Two-photon image of a tumor (green) with blood vessels and monocytes (red). Image courtesy of the FMI
Sometimes in cancer, an immune response isn’t part of the solution. It’s part of the problem.
Example: Breast cancer and many other solid tumors can hijack macrophages, so that these enforcers of the innate immune system don’t chomp their way through the mutated cells as you might expect. Instead tumors may reprogram macrophages to release factors that help the rogue cells live long and prosper. In fact, the level of the macrophage infiltration correlates with disease progression in breast cancer.
Several labs are trying to block this tide of turncoats.
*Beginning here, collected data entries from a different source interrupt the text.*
(** The [except Exception] branch of the loop in both files. *)
Definition conversation_error {Obj} (e : exn) (term : Terminal) (st : Store Obj)
  : Terminal * Store Obj :=
  (print "An error occurred. Please try again." term,
   snd (logger_error ("Error during conversation: " ++ exc_msg e) st)).

(** The store seen with another object in [self]. *)
Definition with_self {A B} (x : B) (st : Store A) : Store B :=
  {| self := x; requests := requests st; error_log := error_log st |}.

(** The four banner lines both files print. *)
Definition welcome (term : Terminal) : Terminal :=
  print ("================================================" ++ newline)
    (print "Type 'quit' to end the conversation"
       (print "Available products: laptops, smartphones, headphones, smartwatches, tablets, and cameras"
          (print (newline ++ "=== Welcome to the Electronics Store Assistant ===")
             term))).

(* ================================================================== *)
(** ** claudeonly.py *)
(* ================================================================== *)

Module ClaudeOnly.

(** The [AgentState] dictionary; [context] is [{"product_db": ...}]. *)
Record AgentState := {
  messages : list Message;
  should_end : bool;
  context : list (string * Catalog);
  product_db : Catalog;
  history : list Message
}.

(** The attributes [__init__] assigns on [self]. *)
Record RetailChatAgent := {
  self_api_key : option string;
  self_client : Client;
  self_product_db : Catalog;
  self_history : list Message;
  self_state : AgentState
}.

Definition set_history (h : list Message) (a : RetailChatAgent) : RetailChatAgent :=
  {| self_api_key := self_api_key a;
     self_client := self_client a;
     self_product_db := self_product_db a;
     self_history := h;
     self_state := self_state a |}.

(** [_initialize_state], reading [self.product_db]. *)
Definition _initialize_state (db : Catalog) : AgentState :=
  {| messages := [];
     should_end := false;
     context := [("product_db", db)];
     product_db := db;
     history := [] |}.

(** [RetailChatAgent(api_key)].  [getenv] is [os.getenv] and [Anthropic]
    the client the SDK builds for a key; building it sends nothing. *)
Definition __init__ (getenv : string -> option string)
    (Anthropic : option string -> Client) (api_key : option string)
  : M (Store unit) RetailChatAgent :=
  let key := or_ api_key (getenv "ANTHROPIC_API_KEY") in
  if negb (truthy key) then raise (ValueError "ANTHROPIC_API_KEY not found")
  else ret {| self_api_key := key;
              self_client := Anthropic key;
              self_product_db := PRODUCT_DB;
              self_history := [];
              self_state := _initialize_state PRODUCT_DB |}.

(** [self.history[-5:]]. *)
Definition history_window (h : list Message) : list Message :=
  slice (Some (-5)) None h.

(** The [conversation_history] local of [create_prompt]. *)
Definition conversation_history (h : list Message) : string :=
  join newline (map transcript_line (history_window h)).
One popular molecular target is CCL2, a chemokine released by breast cancer cells that helps the tumor recruit monocytes—which differentiate into macrophages—from the bone marrow.
And indeed, scientists from the Friedrich Miescher Institute for Biomedical Research (FMI) and Novartis Institutes for BioMedical Research (NIBR) have shown that neutralizing CCL2 in mice bearing mammary tumors not only prevents the tumors from recruiting monocytes but slows the process of metastasis both in the primary tumor and at metastatic sites.
So far so good.
But when the researchers continued to observe their mouse cohorts after stopping CCL2 neutralization, they got an alarming surprise—the treated mice were dying more quickly than the control mice.
That finding raises large warning flags for drugs aiming to blockade the recruitment of monocytes into breast tumors, notes Mohamed Bentires-Alj, a group leader at FMI in Basel, Switzerland and senior author of a recent Nature paper about the study.
Analysis soon made clear why the treated mice were dropping off so quickly. “When we stopped the treatment, the monocytes that were held back in the bone marrow were released and there was an overshoot of metastasis, which caused the death of the animals,” Bentires-Alj explains.
Co-lead authors Laura Bonapace and Marie-May Coissieux then found that when macrophages appeared in metastatic tumors in the lungs, interleukin IL-6 levels increased. This in turn boosted expression of the growth factor VEGF-A, which supports the formation of blood vessels. Bathed in all the blood they could use, the metastases grew huge and killed the mice, Bentires-Alj says.
On the bright side, the researchers demonstrated that damage from this flood of monocytes can be held back by inhibition of IL-6 or VEGF-A.
Their work drew on a remarkable imaging technology using a multiphoton microscope that helped to clarify the process of metastasis. Developed together with Tobias Junt, an investigator in Autoimmunity, Transplantation and Inflammation at NIBR in Basel, the microscope was customized to look at the interactions between tumors and their surrounding microenvironments in living mice (as described in this “If You Don’t Look, You Don’t See” 2012 paper). This was the starting point of a very fruitful ongoing collaboration and friendship between the two labs, Bentires-Alj says.
Overall, the study suggests extreme caution for the use of anti-CCL2 agents, and for other experimental cancer treatments that aim to suppress the migration of macrophages or other cells.
“Any tumor immunotherapy that only sequesters immune cells away from the tumor and that does not permanently reprogram the tissue microenvironment or directly kill tumor cells may bear a similar risk of lethal rebound,” as theNature paper points out.
Bentires-Alj adds that the research should raise awareness of the importance of strict monitoring of disease and treatment over time, not just in the clinic but in the animal lab.
“This is a change of culture,” he says. “Shrinking the tumor is good stuff but whether you can increase survival is what matters at the end of the day.”